La décision, soudaine, a été prise après une première sortie en ski sur le glacier de Sölden, la semaine dernière. «Je voulais me retirer en bonne forme et relaxer un peu», a dit Maier, 36 ans, lors d'une conférence de presse émotive, à Vienne, hier.

Le palmarès en dit beaucoup: quatre grands globes de cristal, deux médailles d'or olympiques, trois titres de champion du monde. Seul le grand Ingemar Stenmark compte plus de victoires en Coupe du monde (86).

Mais les images sont encore plus puissantes. Celles d'un improbable skieur à demi-androïde qui défie les lois de la gravité et même la mort.

Hermann Maier s'est fait connaître par une photo spectaculaire, croquée le 13 février 1998, lors de la descente des Jeux olympiques de Nagano. Suspendu entre ciel et terre, la tête presque à l'envers, le visage concentré, il cherche à éviter le pire dans ce qui deviendra le «crash du siècle» en ski alpin. Il s'est relevé et, trois jours plus tard, est entré dans la légende en gagnant le super-G.

Pendant trois saisons, il a écrasé le circuit de la Coupe du monde, laissant des miettes à ses adversaires. «Tout le monde me hait», écrira le Herminator dans sa biographie.

Impression confirmée par Julien Cousineau. «Tiger Woods, je veux le voir gagner, expliquait hier le skieur québécois, à l'entraînement en Autriche. Maier, ce n'était pas pareil. Il était tellement arrogant. J'aimais ça que quelqu'un d'autre gagne...»

L'accident de moto, où Maier a failli laisser sa peau et une jambe en août 2001, allait semble-t-il tout changer.

Cousineau était là quand Maier est revenu à l'action, 508 jours plus tard, pour un slalom géant à Adelbolden. «Je l'avais sorti des 30 premiers», s'est-il souvenu.

Deux semaines plus tard, Maier a signé sa plus grande victoire, remportant un super-G devant les siens sur la redoutable Streif de Kitzbühel.

La saison suivante, il a remporté le classement général de la Coupe du monde pour la quatrième fois. Il était devenu plus affable, plus humble, souligne Cousineau, qui a commencé à l'apprécier davantage. «C'est un vrai champion, a-t-il noté. Il avait une personnalité différente, comme la plupart des champions.»

Un personnage

Aux Jeux de Turin, en 2006, Maier a fini sixième de la descente. Il avait quitté l'aire d'arrivée un peu esseulé, signant quelques autographes en marchant. Il boitait clairement, séquelle de son accident de moto. (Les vibrations de la botte sur sa cheville l'ont d'ailleurs fait souffrir jusqu'à la fin de sa carrière.) La semaine suivante, il a ajouté deux médailles à son palmarès olympique.

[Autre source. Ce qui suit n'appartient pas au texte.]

Lemma session_over_outcome hist c c' (received : list Z → Prop) : Forall frame_ok hist → is_u32 (c_xid c) →
  (∀ b, b ∈ hist → received b) → session_over hist c c' → outcome_ok received c c'.
Proof.
  intros Hh Hx Hrec (e & rc & Hs & Hheard). inversion Hs as [| |a k|e' st k Hne Hst]; subst.
  - destruct Hheard as [Hack [o Ho]].
    apply heard_reply in Hack as (b & Hb & Hr & Ht & ->); [|done..].
    apply heard_reply in Ho as (b' & Hb' & Hr' & Ht' & _); [|done..].
    right. exists b', b. split; [by apply Hrec|]. split; [done|]. split; [done|]. split; [by apply Hrec|]. done.
  - left. by destruct st.
Qed.

(** C15: With transaction ids that differ (the code draws them with rand() and does
    not check: of two clients with the same id one is never told of its replies),
    the workers bring every client's session to an end.  From every reachable state
    the workers
    can come to their end, even if no frame arrives any more: there is a schedule
    of their steps and timeouts after which all of them have returned.  And
    whenever all have returned, by whatever schedule, the session of every client
    is over: it is marked DONE only if an OFFER and an ACK to its own transaction
    were received, and then it has the address of that ACK. *)
Theorem workers_complete (q : cq_t) (h : hash_tab) (cs : list client_async) (ws : list worker)
    (rbuf : list Z) (acts : list action) :
  storage q h cs ws rbuf → Forall action_ok acts → ws ≠ [] →
  (∃ rest y, (y ← main_start q h cs ws rbuf; system_run y (acts ++ rest)) = Ret y ∧
    (∀ bytes, Receive bytes ∉ rest) ∧ (∀ w, w ∈ y_workers y → w_pc w = AtExit)) ∧
  (∀ y, (y ← main_start q h cs ws rbuf; system_run y acts) = Ret y →
    (∀ w, w ∈ y_workers y → w_pc w = AtExit) →
    ∀ k c, c0 !! k = Some c →
      ∃ a, y_clients y !! k = Some a ∧ outcome_ok (λ b, Receive b ∈ acts) c (a_c a)).
Proof.
  intros Hst Hacts Hws. destruct (main_run_ok _ _ _ _ _ _ Hst Hacts) as (y & hist & W & Hrun & Hi & Hl & Hhist).
  split.
  - apply bind_Ret_inv in Hrun as (y0 & Hstart & Hrun).
    destruct (workers_finish hist (length (y_workers y)) W y Hi) as (rest & y' & W' & Hrest & Hrun' & _ & Hl' & Hex);
      [lia|].
    exists rest, y'. rewrite Hstart, bind_Ret, system_run_app, Hrun, bind_Ret. split; [done|].
    split; [intros b Hb; rewrite Forall_forall in Hrest; exact (Hrest _ Hb)|].
    intros w (i & Hw)%list_elem_of_lookup. apply (Hex i w); [|done].
    apply lookup_lt_Some in Hw. lia.
  - intros y1 Hrun1 Hex k c Hc. rewrite Hrun in Hrun1. injection Hrun1 as <-.
    destruct (client_lookup _ _ _ k Hi) as (c1 & a & Hc1 & Ha & _ & Hf); [by eapply lookup_lt_Some|].
    simplify_eq. exists a. split; [done|].
    assert (HW : W = []).
    { destruct (y_workers y) as [|w l] eqn:E; [by destruct ws|].
      apply (si_exit _ _ _ Hi 0%nat w); [by rewrite E | apply Hex; by left]. }
    apply (session_over_outcome hist); [by apply (si_hist _ _ _ Hi) | by apply Hf | done |].
    eapply (si_over _ _ _ Hi k); [done..| rewrite HW; by apply not_elem_of_nil|].
    intros i w Hw Ho. unfold owns in Ho. rewrite (Hex w) in Ho; [done|]. by eapply list_elem_of_lookup_2.
Qed.
End Workers.

(** ** Two clients and two workers on concrete frames *)

Definition sample_client2 : client :=
  mkClient [2; 0xde; 0xad; 0xbe; 0xef; 2] 0x4321 0 0 (replicate 4 0).
Definition sample_clients : list client := [sample_client; sample_client2].
Definition sample_async (c : client) : client_async := mkAsync c 0 (replicate 2048 0) 0 0.
Definition sample_worker : worker :=
  mkWorker AtPop (discover_meta sample_client) (no_meta 0) (replicate 1024 7) (replicate 1024 7).
Definition sample_queue : cq_t := mkCq (replicate (Z.to_nat CQ_N) 9) 5 6 7.

(** Worker 0 runs up to the wait for an offer, worker 1 a little behind it; the
    manager receives a frame nobody waits for, then the offer and the ACK. *)
Definition sample_actions : list action :=
  let r i := Run i true 5 in
  [r 0%nat; r 0%nat; r 1%nat; r 0%nat; r 0%nat; r 0%nat; Receive [1; 2; 3]; r 1%nat; Receive sample_offer;
   WaitTimeout 0; Deliver; r 0%nat; r 1%nat; Receive sample_ack; Deliver; r 0%nat; WakeUp 1; r 0%nat].
Lemma bootloader_reset_witness :
  interrupted sample_interrupted ∧ busy sample_interrupted = 259 ∧
  recvstate (fst (notmain 64 sample_interrupted reset_signal)) = recv_state_binary ∧
  (∃ b', notmain 64 sample_interrupted (reset_signal ++ reset_signal) = (b', []) ∧
    ready_to_load sample_interrupted b') ∧
  let b := set_recv sample_ready recv_state_eof in
  ∃ d b', notmain 64 b (chars "s12" ++ reset_signal) = (b', []) ∧ ready_to_load (set_delay b d) b'.
Proof.
  split; [exact sample_interrupted_ok|]. split; [reflexivity|]. split; [vm_compute; reflexivity|]. split.
  - destruct (proj1 (bootloader_reset 64 sample_interrupted [] sample_interrupted_ok eq_refl)) as (d & b' & E & Hr & Hd).
    rewrite (Hd eq_refl) in Hr. exists b'. exact (conj E Hr).
  - assert (Hi : interrupted (set_recv sample_ready recv_state_eof)) by (split; [reflexivity|discriminate]).
    destruct (proj2 (bootloader_reset 64 _ (chars "s12") Hi eq_refl) ltac:(discriminate)) as (d & b' & E & Hr & _).
    exists d, b'. exact (conj E Hr).
Defined.

Lemma empty_record_swallows_file_witness :
  ∃ b', notmain 64 sample_ready
      (mark recv_state_binary :: record_body (mkRec 0x20 0 []) ++ [0xE0] ++ line recv_state_binary [] end_record)
    = (b', []) ∧
    recvstate b' = recv_state_binary ∧ datastate b' = ihex_state_write_bytes ∧ sent b' = sent sample_ready.
Proof.
  apply (empty_record_swallows_file 64 sample_ready 0x20 ([0xE0] ++ line recv_state_binary [] end_record)).
  - reflexivity.
  - reflexivity.
  - unfold uword. lia.
  - apply (bool_decide_eq_true_1 _). vm_compute. reflexivity.
  - vm_compute. split; reflexivity.
Defined.
Lemma skip_space_cases file : ∀ off, ∃ c f off', skip_space file off = (c, f, off') ∧
  ((c = EOF ∧ f = []) ∨ (isspace c = false ∧ c ∈ file ∧ (length f < length file)%nat ∧ ∀ x, x ∈ f → x ∈ file)).
Proof.
  induction file as [|c file IH]; intros off; cbn [skip_space].
  { exists EOF, [], off. split; [done|]. by left. }
  destruct (isspace c) eqn:Ec.
  - destruct (IH (off + 1)) as (c' & f & off' & -> & Hc). exists c', f, off'. split; [done|].
    destruct Hc as [Hc|(H1 & H2 & H3 & H4)]; [by left|]. right. split; [done|]. split; [by right|].
    split; [cbn; lia|]. intros x Hx. right. by apply H4.
  - exists c, file, (off + 1). split; [done|]. right. split; [done|]. split; [by left|].
    split; [cbn; lia|]. intros x Hx. by right.
Qed.

Lemma GetNextByte_cases file off :
  (GetNextByte file off = Ub ∧ bad_char file) ∨
  ∃ x f off', GetNextByte file off = Ret (x, f, off') ∧ (∀ y, y ∈ f → y ∈ file) ∧
    (x ≠ EOF → (length f < length file)%nat).
Proof.
  destruct (skip_space_cases file off) as (c & f & off' & E & Hc). unfold GetNextByte. rewrite E.
  destruct (Z.eqb_spec c EOF) as [->|Hne].
  { right. exists EOF, f, off'. split; [done|]. destruct Hc as [[_ ->]|(_ & _ & _ & Hsub)]; [|done].
    split; [|done]. intros y Hy. by apply elem_of_nil in Hy. }
  destruct Hc as [[? _]|(Hs & Hin & Hl & Hsub)]; [done|].
  destruct (c =? 58); [right; by exists 61, f, off'|].
  destruct (Z.ltb_spec (hex_value c) 0) as [Hneg|Hpos].
  - left. split; [done|]. exists c. split; [done|]. split; [done|].
    unfold hex_value in Hneg. destruct (Z.ltb_spec c 65); lia.
  - right. destruct f as [|c2 f]; [by exists EOF, [], off'|]. eexists _, f, (off' + 1). split; [done|].
    split; [intros y Hy; apply Hsub; by right|]. cbn [length] in Hl. lia.
Qed.

Lemma fill_packet_cases n : ∀ file off,
  (fill_packet n file off = Ub ∧ bad_char file) ∨
  ∃ p more f off', fill_packet n file off = Ret (p, more, f, off') ∧ (∀ y, y ∈ f → y ∈ file) ∧
    (more = true → (length f + n ≤ length file)%nat).
Proof.
  induction n as [|n IH]; intros file off; cbn [fill_packet].
  { right. exists [], true, file, off. split; [done|]. split; [done | lia]. }
  destruct (GetNextByte_cases file off) as [[-> Hbad]|(x & f & off' & -> & Hsub & Hl)]; cbn.
  - by left.
  - destruct (Z.eqb_spec x EOF) as [->|Hx]; [right; by eexists _, false, f, off'|].
    destruct (IH f off') as [[-> (c & Hc & H)]|(p & more & f' & off2 & -> & Hsub' & Hl')]; cbn.
    + left. split; [done|]. exists c. split; [by apply Hsub | done].
    + right. eexists _, more, f', off2. split; [done|]. split; [auto|]. intros Hm. specialize (Hl' Hm).
      specialize (Hl Hx). lia.
Qed.

Lemma reset_loop_ends fuel t bad : ∀ n s, bMonitor t = false → 0 ≤ n < 150 → 150 - n ≤ Z.of_nat fuel →
  ends bad (reset_loop fuel t n) s.
Proof.
  induction fuel as [|fuel IH]; intros n s Hmon Hn Hf; cbn [reset_loop]; [lia|].
  apply ends_bind; [apply ends_write|]. intros k s1 _. destruct (k <? 0); [apply ends_exit|]. cbv zeta.
  rewrite Hmon. cbn [negb]. rewrite andb_true_r.
  destruct (negb (n + 1 =? 10) && (n + 1 =? 150)) eqn:E; [apply ends_exit|].
  apply ends_bind; [apply ends_match|]. intros [p|] s2 _; [apply ends_ret|]. apply IH; [done | |lia].
  destruct (Z.eqb_spec (n + 1) 10); destruct (Z.eqb_spec (n + 1) 150); cbn in E; try done; lia.
Qed.

Lemma upload_loop_ends fuel file0 p : ∀ file off s, (∀ y, y ∈ file → y ∈ file0) →
  (length file < fuel)%nat →
  ends (bad_file file0) (upload_loop fuel (Z.of_nat (length file0)) p file off) s.
Proof.
  induction fuel as [|fuel IH]; intros file off s Hsub Hf; cbn [upload_loop]; [lia|].
  apply ends_bind; [apply ends_match|]. intros [e|] s1 _; [apply ends_exit|].
  destruct (Z.eqb_spec (Z.of_nat (length file0)) 0) as [E|_].
  { left. destruct file0; [done | cbn in E; lia]. }
  destruct (fill_packet_cases p file off) as [[E (c & Hc & H)]|(pk & more & f & off' & E & Hsub' & Hl)].
  { rewrite E. apply ends_bind; [|done]. right. exists c. split; [by apply Hsub | done]. }
  apply ends_bind; [by rewrite E|]. rewrite E. intros a s2 (a' & Ha & [= ->] & ->)%lift_inv.
  injection Ha as <-. destruct (decide (pk = [])) as [Hpk|Hpk].
  { rewrite bool_decide_true by done. apply ends_ret. }
  rewrite bool_decide_false by done.
  apply ends_bind; [apply ends_write|]. intros k s3 _. destruct (negb _); [apply ends_exit|].
  destruct more; [|apply ends_ret]. specialize (Hl eq_refl).
  destruct p as [|p]; [cbn in E; by simplify_eq|]. apply IH; [auto | lia].
Qed.

(** C29: The flash tool comes to an end.  Without --monitor it gives up after 150
    resets without an answer, and the upload reads the file once: whatever the
    port does, it ends with exit code 0 or 1, unless the hex file is empty or has
    a character below the digits where a digit belongs. *)
Theorem flash_terminates (t : ToolParam) (file : option (list Z)) (s : io) :
  bMonitor t = false →
  (∃ code s', flash 150 t file s = Ret (inr code, s') ∧ (code = 0 ∨ code = 1)) ∨
  (flash 150 t file s = Ub ∧ ∃ f, file = Some f ∧ bad_file f).
Proof.
  intros Hmon.
  set (m := before_go t 150 file ≫= λ _, send_go).
  assert (H : ends (∃ f, file = Some f ∧ bad_file f) m s ∧ ∀ s', m s ≠ Ret (inl tt, s')).
  2:{ destruct H as [H Hno]. unfold ends in H. rewrite flash_split. fold m. destruct (m s) as [[[[]|code] s']| |];
      [by destruct (Hno s') | left; by exists code, s' | by right | done]. }
  split.
  - apply ends_bind.
    + unfold before_go. apply ends_bind.
      { unfold send_magic. destruct (pRebootMagic t); [|apply ends_ret].
        apply ends_bind; [apply ends_open|]. intros ok s1 _. destruct (negb ok); [apply ends_exit|].
        apply ends_bind; [apply ends_write|]. intros n s2 _. destruct (n <? 0); [apply ends_exit | apply ends_ret]. }
      intros [] s1 _. apply ends_bind; [apply ends_open|]. intros ok s2 _. destruct (negb ok); [apply ends_exit|].
      apply ends_bind; [by apply reset_loop_ends|]. intros [] s3 _. apply ends_bind.
      { unfold upload. destruct (pHexFile t); [|apply ends_ret]. destruct file as [f|]; [|apply ends_exit].
        apply ends_bind.
        - pose proof (upload_loop_ends (S (length f)) f (Z.to_nat (packet_size t)) f 0 s3) as H.
          unfold ends in *. destruct (upload_loop _ _ _ _ _ s3) as [[[]]| |]; try (apply H; [done | lia]).
          exists f. split; [done|]. apply H; [done | lia].
        - intros [] s4 _. apply ends_bind; [apply ends_match|]. intros [p|] s5 _; [apply ends_ret | apply ends_exit]. }
      intros [] s4 _. unfold set_go. destruct (nGoDelay t =? 0); [apply ends_ret|].
      apply ends_bind; [apply ends_write|]. intros n s5 _. destruct (n <? 0); [apply ends_exit | apply ends_ret].
    + intros [] s1 _. unfold send_go. apply ends_bind; [apply ends_write|]. intros n s2 _.
      destruct (n <? 0); [apply ends_exit|]. apply ends_bind; [apply ends_match|]. intros p s3 _. by left.
  - intros s' [(a & s1 & _ & E)|(code & _ & E)]%M_bind_inv; [|done]. unfold send_go in E.
    apply M_bind_inv in E as [(n & s2 & _ & E)|(code & _ & E)]; [|done]. destruct (n <? 0); [done|].
    apply M_bind_inv in E as [(p & s3 & _ & E)|(code & _ & E)]; done.
Qed.

(** ** What goes wrong *)

Lemma error_ignores AARCH b l : recvstate b = recv_state_error → running b = None → 82 ∉ l →
  notmain AARCH b l = (b, []).
Proof.
  intros Hs Hrun. induction l as [|c l IH]; intros Hl; [done|].
  apply not_elem_of_cons in Hl as [Hc Hl]. rewrite (notmain_cons AARCH b c l b); [by apply IH|].
  unfold notmain_step. rewrite Hrun, Hs, (proj2 (Z.eqb_neq c 82)) by done. done.
Qed.

Lemma upper_hex_no_R fuel : ∀ n acc, 0 ≤ n → 82 ∉ acc → 82 ∉ upper_hex fuel n acc.
Proof.
  induction fuel as [|fuel IH]; intros n acc Hn Ha; cbn [upper_hex]; [done|]. cbv zeta.
  assert (Hd : 82 ∉ hex_digit (n `mod` 16) :: acc).
  { apply not_elem_of_cons. split; [|done]. intros E. symmetry in E. revert E.
    apply hex_digit_not_R, Z.mod_pos_bound. lia. }
  destruct (n / 16 =? 0); [done|]. apply IH; [apply Z.div_pos; lia | done].
Qed.

(** Without a hex file the board is not started.  The usage text makes the file
    optional, but the bootloader takes the go command only after an end record: the
    tool resets it, sends g and ends with exit code 0; the bootloader reports a format
    error and waits for the next reset. *)
Theorem flash_without_file_starts_nothing (AARCH : Z) (fuel : nat) (t : ToolParam) (file : option (list Z))
    (s s' : io) (b : bl) :
  pHexFile t = None → pRebootMagic t = None → 0 ≤ nGoDelay t → writes s = [] → wire s = [] →
  flash fuel t file s = Ret (inr 0, s') →
  interrupted b → (recvstate b = recv_state_binary → busy b ≤ 256) →
  ∃ b', notmain AARCH b (wire s') = (b', []) ∧ running b' = None ∧ recvstate b' = recv_state_error.
Proof.
  intros Hn Hmagic Hg Hw Hwire Hrun Hi Hb.
  assert (Hpre : sends (before_go t fuel file) s
    (λ _ l, ∃ k, l = concat (replicate (S k) reset_signal) ++ delay_bytes t)).
  { unfold before_go.
    eapply sends_bind; [unfold send_magic; rewrite Hmagic; by apply (sends_ret tt _ (λ _ l, l = []))|].
    intros [] s1 l ->.
    eapply sends_bind; [apply sends_open|]. intros [] s2 l [-> _]; cbn [negb]; [|apply sends_exit].
    eapply sends_bind; [apply reset_loop_sends|]. intros [] s3 l (k & ->).
    eapply sends_bind; [unfold upload; rewrite Hn; by apply (sends_ret tt _ (λ _ l, l = []))|].
    intros [] s4 l ->. eapply sends_weaken; [apply set_go_sends|]. intros [] l ->. by exists k. }
  destruct (wire_after_go t fuel file s s' _ Hw Hpre Hrun) as (l & (k & ->) & ->).
  rewrite Hwire. cbn [app]. rewrite <- app_assoc.
  destruct (resets_run AARCH k b (delay_bytes t ++ [103]) Hi Hb) as (b1 & -> & Hs1 & _ & Hrun1 & _ & _).
  (* the first character is no record mark *)
  assert (Hfirst : ∃ c rest, delay_bytes t ++ [103] = c :: rest ∧ (c = 103 ∨ c = 115) ∧ 82 ∉ rest).
  { unfold delay_bytes. destruct (nGoDelay t =? 0).
    - exists 103, []. split; [done|]. split; [by left | by apply not_elem_of_nil].
    - unfold go_delay_command. eexists 115, _. split; [done|]. split; [by right|].
      rewrite !not_elem_of_app. split; [split|].
      + apply upper_hex_no_R; [apply wrap_range; lia | by apply not_elem_of_nil].
      + by apply not_elem_of_cons; split; [|apply not_elem_of_nil].
      + by apply not_elem_of_cons; split; [|apply not_elem_of_nil]. }
  destruct Hfirst as (c & rest & -> & Hc & Hrest).
  assert (E : notmain AARCH b1 (c :: rest) = notmain AARCH (format_error b1 "#ERR:format") rest).
  { apply notmain_cons. unfold notmain_step. rewrite Hrun1, Hs1. destruct Hc as [-> | ->]; done. }
  destruct (format_error_keeps b1 "#ERR:format") as (H1 & _ & H3). rewrite Hrun1 in H1.
  exists (format_error b1 "#ERR:format"). by rewrite E, error_ignores.
Qed.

Presque trois ans plus tard, à Lake Louise, personne ne l'attendait. Les bonnes courses se faisaient rares. Il avait mal au dos. On s'intéressait à lui parce qu'il était l'un des rares à connaître la future descente olympique de Whistler. Bode Miller et Aksel Lund Svindal prenaient toute la place. L'homme au fameux casque jaune était devenu un personnage.

Puis, à presque 36 ans, Maier a gagné un quatrième super-G dans les Rocheuses albertaines, devançant le Canadien John Kucera. Sa 54e victoire en Coupe du monde, sa première en trois ans. Ce fut sa dernière conférence de presse dans le siège du vainqueur. L'idée de la retraite avait probablement commencé à faire sa trace.